Occurrences of tags for all data points in the map data set:

> keys = find_all_keys(db.maps.find({}))
Bing: 4
FIXME: 34
_id: 395053
access: 157
activation: 2
address: 2275
(...)
wikipedia: 13
wires: 4
workrules: 87

Unfortunately, there were way too many keys to list all of them here but giving the list a quick readthrough it is possible to say that with exception for the most basic tags there are both duplicates, inconsistent naming (in Swedish and English) to name a few of the problems. Since not only the data values but also the keys to a large extent are made by the users I start to feel that we should not only have taken a look at the values before creating our .json file and imported to MongoDB but also the keys.

This would take far too much time to start over at this point so I save this for a rainy day sometime in the future instead. But, we can say that while it is important to have clean and consistent data the metadata is equally important in order to analyze it.

As a last footnote, a possible way to flesh out the missing parts of the data set would be to use another data source with information complementing the one existing OpenStreetMap data.

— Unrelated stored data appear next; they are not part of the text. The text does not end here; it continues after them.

(** With a secret key of sixteen bytes the default key is never
    used: invalid padding is not an error, so a decoding fails only on its
    base64 or its length, for one key as for the other.  A password encrypted
    under the default key comes out as garbage, and any base64 text of a
    multiple of sixteen bytes passes for a ciphertext. *)
Theorem default_key_unreachable secretKey e :
  String.length secretKey = 16%nat ->
  decryptPassword secretKey e =
    match AesDecodeWithKey e secretKey with Ok r => r | Err _ => e end /\
  IsCiphertext secretKey e = decodable e.
Proof.
  intros Hk. pose proof (AesDecodeWithKey_decodable e secretKey Hk) as H1.
  pose proof (AesDecodeWithKey_decodable e default_key eq_refl) as H2.
  assert (AesDecode secretKey e = AesDecodeWithKey e secretKey) as Ha.
  { unfold AesDecode. by destruct (String.eqb_spec secretKey "") as [->|_]. }
  unfold decryptPassword, IsCiphertext. rewrite Ha. split.
  - destruct (AesDecodeWithKey e secretKey); [done|].
    destruct (AesDecodeWithKey e default_key); congruence.
  - unfold decodable in *. destruct (b64_decode e); [|done].
    by destruct (AesDecodeWithKey e secretKey).
Qed.

Lemma default_key_unreachable_witness :
  String.length "1234567890123456" = 16%nat /\
  IsCiphertext "1234567890123456" "TfkdxQxVIy7dGlgXcWgzNA==" = true.
Proof.
  split; [reflexivity|].
  rewrite (proj2 (default_key_unreachable "1234567890123456" "TfkdxQxVIy7dGlgXcWgzNA==" eq_refl)).
  vm_compute. reflexivity.
Defined.
Lemma subst1_ok name value t : no_caret value -> template_ok t -> template_ok (subst1 name value t).
Proof.
  intros Hv [Hh Hr]. unfold subst1. destruct (subst_rest_ok name value _ Hv Hr) as (H1 & H2 & _).
  destruct (subst_rest name value (tm_rest t)) as [pre r]. split; simpl in *; auto using no_caret_app.
Qed.

Lemma eval_subst1 env name value t :
  env !! name = Some value -> eval env (subst1 name value t) = eval env t.
Proof.
  intros He. unfold eval, subst1.
  assert (forall l, (subst_rest name value l).1 +:+ eval_rest env (subst_rest name value l).2 =
                    eval_rest env l) as Hl.
  { induction l as [|[k lit] r IH]; [done|]. simpl.
    destruct (subst_rest name value r) as [pre r']. simpl in IH.
    destruct (String.eqb_spec k name) as [->|Hne]; simpl.
    - rewrite He. simpl. by rewrite <- IH, !str_app_assoc.
    - by rewrite <- IH, !str_app_assoc. }
  specialize (Hl (tm_rest t)). destruct (subst_rest name value (tm_rest t)) as [pre r].
  simpl in *. by rewrite str_app_assoc, Hl.
Qed.

Lemma subst1_keys name value t k :
  k ∈ (tm_rest (subst1 name value t)).*1 -> k ∈ (tm_rest t).*1 /\ k <> name.
Proof.
  unfold subst1.
  assert (forall l, k ∈ (subst_rest name value l).2.*1 -> k ∈ l.*1 /\ k <> name) as Hl.
  { induction l as [|[k' lit] r IH]; simpl; [intros Hin; by apply elem_of_nil in Hin|].
    destruct (subst_rest name value r) as [pre r']. simpl in IH.
    destruct (String.eqb_spec k' name) as [->|Hne]; simpl; rewrite ?elem_of_cons; [tauto|].
    intros [->|Hin]; [auto|tauto]. }
  specialize (Hl (tm_rest t)). by destruct (subst_rest name value (tm_rest t)).
Qed.
(* ===== verification/Scheduler.v ===== *)
(** * The scheduler as a whole

    The time dispatcher together with the goroutines that run its tasks
    (internal/job/dispatcher/time_wheel.go, wheel_timer_task.go and the
    goroutine started by hashed_wheel_timer.go for each timeout that fires).
    The operations of the dispatcher, the ticks of the timer and the two parts
    of each running task interleave in any order: a run of the scheduler is a
    sequence of events.  The theorems are proved for every timer that satisfies
    the laws of TimerService. *)

From Stdlib Require Import Ascii String.
From S2P Require Import Prelude GoStrings WheelTimer TimerService JobTypes TimeDispatch.

Open Scope list_scope.
Open Scope Z_scope.
Open Scope go_scope.

(** ** State and events *)

(** [sc_flight]: the jobs whose task has been started; the flag says that the
    first part of [Run] is done. *)
Record sched (T : Type) := mkSched {
  sc_td : TimeDispatch T;
  sc_flight : list (Job * bool);
}.
Arguments mkSched {T} _ _.
Arguments sc_td {T} _.
Arguments sc_flight {T} _.

Inductive event :=
| EAdd (now : Z) (j : Job)
| ERemove (id : Z)
| ETick
| EBegin (i : nat) (now : Z)
| EFinish (i : nat) (now : Z) (err : option error).

Section Scheduler.
Context {T : Type} `{!TimerOps T WheelTimerTask}.
Implicit Types s : sched T.

Definition on_td {A} (m : M (TimeDispatch T) A) (s : sched T) : outcome (sched T) unit :=
  match m (sc_td s) with
  | Ret td _ => Ret (mkSched td (sc_flight s)) tt
  | Panic td w => Panic (mkSched td (sc_flight s)) w
  end.

(** The job of a timeout. *)
Definition job_of (t : T) (p : tptr) : option Job := timer_task t p ≫= wtt_job.
(* ===== verification/Agenda.v ===== *)
(** * When jobs run

    The dispatcher, the goroutines of its tasks and the timer together
    (internal/job/dispatcher), against a specification of the times at which
    jobs run.  The specification is an agenda: each registered job waits for a
    tick, runs, or is done.  The scheduler implements the agenda over every
    timer with a clock, and the hashed wheel is one. *)

From Stdlib Require Import Ascii String.
From S2P Require Import Prelude GoStrings WheelTimer TimerService JobTypes TimeDispatch Scheduler.

Open Scope list_scope.
Open Scope Z_scope.
Open Scope go_scope.

(** ** Timers with a clock *)

(** [timer_now] counts the ticks, [timer_due] is the tick of a pending timeout
    and [timer_ticks] the number of ticks a delay lasts. *)
Class TimerClock (T Task : Type) `{!TimerOps T Task, !TimerLaws T Task} := {
  timer_now : T -> Z;
  timer_due : T -> tptr -> Z;
  timer_ticks : T -> Z -> Z;
  clock_ticks t d : timer_ok t -> 0 <= d -> 0 < timer_ticks t d;
  clock_room t : timer_ok t -> timer_now t + timer_ticks t max64 + 1 <= max64 -> timer_room t;
  clock_new t now (task : Task) delay t' p :
    timer_ok t -> timer_active t -> timer_room t -> 0 <= delay <= max64 ->
    timer_new now task delay t = Ret t' (Some p) ->
    timer_now t' = timer_now t /\ timer_due t' p = timer_now t + timer_ticks t delay /\
    (forall q, q ∈ pending t -> timer_due t' q = timer_due t q) /\
    (forall d, timer_ticks t' d = timer_ticks t d);
  clock_cancel t p :
    timer_now (timer_cancel p t) = timer_now t /\
    (forall q, timer_due (timer_cancel p t) q = timer_due t q) /\
    (forall d, timer_ticks (timer_cancel p t) d = timer_ticks t d);
  clock_tick t t' fired :
    timer_ok t -> timer_room t -> timer_tick t = Ret t' fired ->
    timer_now t' = timer_now t + 1 /\
    (forall p, p ∈ pending t -> (p ∈ fired <-> timer_due t p = timer_now t + 1)) /\
    (forall p, p ∈ pending t' -> timer_due t' p = timer_due t p) /\
    (forall d, timer_ticks t' d = timer_ticks t d);
}.

Section WheelClock.
Context {Task : Type}.
Implicit Types st : timers Task.

Definition wheel_now st : Z := currentTick (hwt st).
Definition wheel_due st (p : tptr) : Z :=
  due (wheelSize (hwt st)) (currentTick (hwt st)) (ptr_wi (mem st) p).
Definition wheel_ticks st (delay : Z) : Z :=
  due_in (wheelSize (hwt st)) (delay / tickDuration (hwt st)).

Lemma wheel_pending_fresh st p : wheel_wf st -> p ∈ wheel_pending st -> (p < nextp st)%nat.
Proof.
  intros Hwf [_ (i & b & Hb & Hp)%(wheel_elem st p Hwf)]%list_elem_of_filter.
  by apply (bucket_ptr_fresh st i b p).
Qed.

Lemma wheel_clock_tick st st' fired :
  wheel_wf st -> currentTick (hwt st) + 1 <= max64 -> tick st = Ret st' fired ->
  (forall p, p ∈ wheel_pending st -> (p ∈ fired <-> wheel_due st p = wheel_now st + 1)) /\
  (forall p, p ∈ wheel_pending st' -> wheel_due st' p = wheel_due st p).
Proof.
  intros Hwf Hr Ht. pose proof (wheel_tick_pending st st' fired Hwf Hr Ht) as Hperm.
  destruct (tick_eq st Hwf Hr) as (b & Hb & Heq). rewrite Heq in Ht.
  pose proof (wf_size _ Hwf) as HW. pose proof (tick_bucket_due st b Hwf Hb) as Hdue.
  pose proof (wheel_join_nodup st Hwf) as Hnd.
  assert (forall p, p ∈ wheel_pending st -> (p ∈ fired <-> wheel_due st p = wheel_now st + 1)) as Hf.
  { intros p [Hl (i & c & Hc & Hp)%(wheel_elem st p Hwf)]%list_elem_of_filter.
    unfold wheel_due, wheel_now. injection Ht as _ <-. rewrite list_elem_of_filter. split.
    - intros [[_ Hw] Hpb]. by apply Hdue.
    - intros Hd. assert (p ∈ b) as Hpb; [|split; [split; [done|by apply Hdue]|done]].
      destruct (wf_bucket _ Hwf _ _ _ Hc Hp) as (t & Hpt & _ & Hm & _).
      apply (f_equal (fun x => x mod wheelSize (hwt st))) in Hd.
      rewrite due_mod, (ptr_wi_Some _ _ _ Hpt), Hm in Hd by done.
      rewrite <- Hd, Nat2Z.id, Hc in Hb. by injection Hb as <-. }
  split; [exact Hf|]. intros p Hp.
  assert (p ∈ wheel_pending st) as Hp0 by (rewrite Hperm; apply elem_of_app; by right).
  assert (p ∉ fired) as Hnf.
  { intros Hin. assert (NoDup (wheel_pending st)) as Hnp by by apply NoDup_filter.
    rewrite Hperm in Hnp. apply NoDup_app in Hnp as (_ & Hdis & _). by apply (Hdis p). }
  rewrite (Hf p Hp0) in Hnf. unfold wheel_due, wheel_now in *. injection Ht as <- _. simpl.
  by apply due_step.
Qed.
(* ===== verification/Futures.v ===== *)
(** * Synchronous requests

    Models the futures of internal/transport/grpc_client.go and the two
    functions [SendMsgSync] of grpc_client.go and netty_client.go, together with
    the goroutine that receives messages.  Callers, the receiver and [Shutdown]
    interleave: a run is a sequence of actions, each of them the part of one
    goroutine between two points where it may wait.  Processors describes what
    is done with the messages that no call waits for. *)

From Stdlib Require Import Ascii String.
From S2P Require Import Prelude GoStrings WheelTimer TimerService JobTypes TimeDispatch Scheduler JobServer Processors.

Open Scope string_scope.
Open Scope list_scope.
Open Scope Z_scope.

(** ** Futures *)

(** A channel with room for one value: [None] when the send blocks. *)
Definition chan_send {A} (x : A) (c : option A) : option (option A) :=
  match c with None => Some (Some x) | Some _ => None end.

(** [ResponseFuture]: its two channels. *)
Record ResponseFuture := mkFuture {
  rf_response : option Message;
  rf_error : option error;
}.

Definition NewResponseFuture : ResponseFuture := mkFuture None None.

(** [PutResponse] and [PutError]; [None] when they block. *)
Definition PutResponse (m : Message) (f : ResponseFuture) : option ResponseFuture :=
  (fun r => mkFuture r (rf_error f)) <$> chan_send m (rf_response f).
Definition PutError (e : error) (f : ResponseFuture) : option ResponseFuture :=
  (fun r => mkFuture (rf_response f) r) <$> chan_send e (rf_error f).

Definition DeadlineExceeded : error := "context deadline exceeded".

(** The case that the [select] of [Wait] takes: one that is ready, or the
    deadline.  The result is the future and the return of [Wait]. *)
Inductive wake := WakeResponse | WakeError | WakeTimeout.
(* ===== verification/Units.v ===== *)
(** * Unit conversion

    Models internal/util/unit/converter.go: [ParseConversion] and [Convert].
    The factors are the exact float64 values of the integers in the code. *)

From Stdlib Require Import Ascii String.
From S2P Require Import Prelude GoStrings GoFloat Params.

Open Scope string_scope.
Open Scope list_scope.
Open Scope Z_scope.

Record Conversion := mkConversion {
  cv_Field : string;
  cv_OriginUnit : string;
  cv_NewUnit : string;
}.

Definition ParseConversion (unitStr : string) : res Conversion :=
  match Split unitStr "=" with
  | [p0; p1] =>
      let fieldName := TrimSpace p0 in
      let conversionPart := TrimSpace p1 in
      match Split conversionPart "->" with
      | [u0; u1] => Ok (mkConversion fieldName (TrimSpace u0) (TrimSpace u1))
      | _ => Err ("invalid unit conversion format: " +:+ conversionPart
                  +:+ ", expected 'originUnit->newUnit'")
      end
  | _ => Err ("invalid unit conversion format: " +:+ unitStr
              +:+ ", expected 'fieldName=originUnit->newUnit'")
  end.

Definition byteUnits : gmap string Z :=
  list_to_map [("B", 1); ("KB", 1024); ("MB", 1024 ^ 2); ("GB", 1024 ^ 3); ("TB", 1024 ^ 4);
    ("PB", 1024 ^ 5); ("KIB", 1024); ("MIB", 1024 ^ 2); ("GIB", 1024 ^ 3); ("TIB", 1024 ^ 4);
    ("PIB", 1024 ^ 5)].

Definition bitUnits : gmap string Z :=
  list_to_map [("B", 1); ("KB", 1000); ("MB", 1000 ^ 2); ("GB", 1000 ^ 3); ("TB", 1000 ^ 4);
    ("PB", 1000 ^ 5); ("KBIT", 1000); ("MBIT", 1000 ^ 2); ("GBIT", 1000 ^ 3); ("TBIT", 1000 ^ 4);
    ("PBIT", 1000 ^ 5)].

Definition timeUnits : gmap string Z :=
  list_to_map [("NS", 1); ("US", 1000); ("MS", 1000000); ("S", 1000000000);
    ("MIN", 60000000000); ("H", 3600000000000); ("D", 86400000000000)].

(** One of the three attempts: both units are in the table. *)
Definition try_units (table : gmap string Z) (value : float64) (originUnit newUnit : string)
    : option float64 :=
  match table !! originUnit, table !! newUnit with
  | Some originFactor, Some newFactor =>
      Some (f64_div (f64_mul value (f64_of_Z originFactor)) (f64_of_Z newFactor))
  | _, _ => None
  end.

Definition Convert (value : float64) (originUnit newUnit : string) : res float64 :=
  let originUnit := ToUpper originUnit in
  let newUnit := ToUpper newUnit in
  if String.eqb originUnit newUnit then Ok value
  else
    match try_units byteUnits value originUnit newUnit with
    | Some v => Ok v
    | None =>
        match try_units bitUnits value originUnit newUnit with
        | Some v => Ok v
        | None =>
            match try_units timeUnits value originUnit newUnit with
            | Some v => Ok v
            | None => Err ("unsupported unit conversion from " +:+ originUnit +:+ " to " +:+ newUnit)
            end
        end
    end.

(** ** Specification

    What a unit measures, and its size in the base unit of its kind. *)
Inductive dimension := Bytes | Bits | Time.

#[global] Instance dimension_eq_dec : EqDecision dimension.
Proof. solve_decision. Defined.

Definition units_of (d : dimension) : gmap string Z :=
  match d with Bytes => byteUnits | Bits => bitUnits | Time => timeUnits end.

(** The first dimension that knows both units. *)
Definition common_dimension (originUnit newUnit : string) : option dimension :=
  List.find (fun d => bool_decide (is_Some (units_of d !! originUnit))
                      && bool_decide (is_Some (units_of d !! newUnit))) [Bytes; Bits; Time].

Definition factor (d : dimension) (u : string) : Z := default 1 (units_of d !! u).

Lemma try_units_spec d v o n :
  try_units (units_of d) v o n =
  if bool_decide (is_Some (units_of d !! o)) && bool_decide (is_Some (units_of d !! n))
  then Some (f64_div (f64_mul v (f64_of_Z (factor d o))) (f64_of_Z (factor d n)))
  else None.
Proof.
  unfold try_units, factor.
  destruct (units_of d !! o) eqn:Eo, (units_of d !! n) eqn:En; try done; simpl.
  all: repeat case_bool_decide; try done.
  all: match goal with H : ~ is_Some _ |- _ => by destruct H end.
Qed.

Lemma Convert_spec v o n :
  Convert v o n =
  if String.eqb (ToUpper o) (ToUpper n) then Ok v
  else match common_dimension (ToUpper o) (ToUpper n) with
       | Some d => Ok (f64_div (f64_mul v (f64_of_Z (factor d (ToUpper o))))
                               (f64_of_Z (factor d (ToUpper n))))
       | None => Err ("unsupported unit conversion from " +:+ ToUpper o +:+ " to " +:+ ToUpper n)
       end.
Proof.
  unfold Convert, common_dimension. destruct (String.eqb _ _); [done|].
  change byteUnits with (units_of Bytes). change bitUnits with (units_of Bits).
  change timeUnits with (units_of Time). rewrite !try_units_spec. cbn [List.find].
  set (b d := bool_decide (is_Some (units_of d !! ToUpper o))
              && bool_decide (is_Some (units_of d !! ToUpper n))).
  fold (b Bytes) (b Bits) (b Time). by destruct (b Bytes), (b Bits), (b Time).
Qed.

(** The text of a conversion, and the names that can be written in one. *)
Definition render_conversion (c : Conversion) : string :=
  cv_Field c +:+ "=" +:+ cv_OriginUnit c +:+ "->" +:+ cv_NewUnit c.

Definition trimmed (s : string) : Prop := TrimSpace s = s.

Definition plain_name (s : string) : Prop := no_char "=" s /\ no_char "-" s /\ trimmed s.

(** *** Trimming *)

Lemma trim_left_length f s : (String.length (trim_left f s) <= String.length s)%nat.
Proof. induction s as [|c s IH]; simpl; [lia|]. destruct (f c); simpl; lia. Qed.

Lemma trim_right_length f s : (String.length (trim_right f s) <= String.length s)%nat.
Proof. induction s as [|c s IH]; simpl; [lia|]. destruct (f c && str_all f s); simpl; lia. Qed.

Lemma trim_left_full f s : String.length (trim_left f s) = String.length s -> trim_left f s = s.
Proof.
  destruct s as [|c s]; simpl; [done|]. destruct (f c); [|done].
  pose proof (trim_left_length f s). lia.
Qed.

Lemma trimmed_sides s : trimmed s -> trim_left is_space s = s /\ trim_right is_space s = s.
Proof.
  unfold trimmed, TrimSpace. intros H.
  assert (trim_left is_space s = s) as Hl.
  { apply trim_left_full. pose proof (trim_left_length is_space s).
    pose proof (trim_right_length is_space (trim_left is_space s)). rewrite H in *. lia. }
  split; [done|]. by rewrite Hl in H.
Qed.

Lemma trim_left_app f a b : a <> "" -> trim_left f a = a -> trim_left f (a +:+ b) = a +:+ b.
Proof.
  destruct a as [|c a]; [done|]. intros _. simpl. destruct (f c); [|done]. intros H.
  pose proof (trim_left_length f a) as Hl. rewrite H in Hl. simpl in Hl. lia.
Qed.

Lemma trim_right_app f a b : b <> "" -> trim_right f b = b -> trim_right f (a +:+ b) = a +:+ b.
Proof.
  intros Hb H. induction a as [|c a IH]; [done|].
  change (String c a +:+ b) with (String c (a +:+ b)). cbn [trim_right str_all].
  rewrite str_all_app. destruct (str_all f b) eqn:E.
  - by rewrite trim_right_all in H.
  - by rewrite !andb_false_r, IH.
Qed.

Lemma trimmed_app a x b :
  x <> "" -> trimmed a -> trimmed x -> trimmed b -> trimmed (a +:+ x +:+ b).
Proof.
  intros Hx Ha Hxt Hb.
  apply trimmed_sides in Ha as [Ha _], Hxt as [Hx1 Hx2], Hb as [_ Hb].
  assert (trim_left is_space (x +:+ b) = x +:+ b) as H1 by (by apply trim_left_app).
  assert (trim_right is_space (x +:+ b) = x +:+ b) as H2.
  { destruct (decide (b = "")) as [->|Hne]; [by rewrite str_app_nil_r|by apply trim_right_app]. }
  assert (x +:+ b <> "") as Hne by (by destruct x).
  unfold trimmed, TrimSpace.
  destruct (decide (a = "")) as [->|Ha0]; [by change ("" +:+ ?y) with y; rewrite H1|].
  rewrite trim_left_app by done. by apply trim_right_app.
Qed.

(** Parsing the text of a conversion between names without
    [=] and [-] and without outer spaces gives the conversion back. *)
Theorem ParseConversion_roundtrip (c : Conversion) :
  plain_name (cv_Field c) -> plain_name (cv_OriginUnit c) -> plain_name (cv_NewUnit c) ->
  ParseConversion (render_conversion c) = Ok c.
Proof.
  destruct c as [f o n]. unfold plain_name, render_conversion. simpl.
  intros (Hf & _ & Hft) (Ho & Hom & Hot) (Hn & Hnm & Hnt). unfold ParseConversion.
  rewrite Split_two; [|done|].
  2: { rewrite !no_char_app. split; [done|]. split; [done|done]. }
  assert (trimmed (o +:+ "->" +:+ n)) as Ht by (by apply trimmed_app).
  unfold trimmed in *. rewrite Ht, Hft, Split_two, Hot, Hnt by done. done.
Qed.

Lemma ParseConversion_roundtrip_witness :
  ParseConversion (render_conversion (mkConversion "committed" "B" "MB")) =
  Ok (mkConversion "committed" "B" "MB").
Proof. apply ParseConversion_roundtrip; done. Defined.

(** Of the symbols by which [ExtractDoubleAndUnitFromStr] finds the
    unit of a value, [B] and [b] are the only units that [Convert] knows: a
    value that ends in one of the ten others converts to no unit but its own. *)
Theorem extracted_symbols_unsupported (v : float64) (s n : string) :
  s ∈ unitSymbols -> ToUpper s <> "B" -> ToUpper n <> ToUpper s ->
  exists e, Convert v s n = Err e.
Proof.
  intros Hs HB Hn. rewrite Convert_spec.
  assert (String.eqb (ToUpper s) (ToUpper n) = false) as -> by (by apply String.eqb_neq).
  assert (common_dimension (ToUpper s) (ToUpper n) = None) as ->; [|by eexists].
  assert (forall d, units_of d !! ToUpper s = None) as Hnone.
  { unfold unitSymbols in Hs.
    repeat (apply elem_of_cons in Hs as [->|Hs]; [first [by destruct HB|by intros []]|]).
    by apply elem_of_nil in Hs. }
  unfold common_dimension. cbn [List.find].
  by rewrite !(bool_decide_eq_false_2 (is_Some (units_of _ !! ToUpper s)))
    by (rewrite Hnone; by intros []).
Qed.

Lemma extracted_symbols_unsupported_witness :
  exists e, Convert (f64_of_Z 16) "Gi" "MB" = Err e.
Proof. apply extracted_symbols_unsupported; [repeat constructor|done|done]. Defined.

One such source would be the Swedish yellow pages, eniro.se, which contains addresses and names of both businesses and private residents in Sweden.

I believe that as long as we use the data obtained for personal use it should be okay, but they might like to have a word with us should our analysis end up in any commercial application. Another thing to take into account is restrictions on the number of requests and amount of data we are able to pull out from their open API. It is not uncommon that there are restrictions to minimize the risk of misuse and depending on the size of our data set this might cause trouble for us.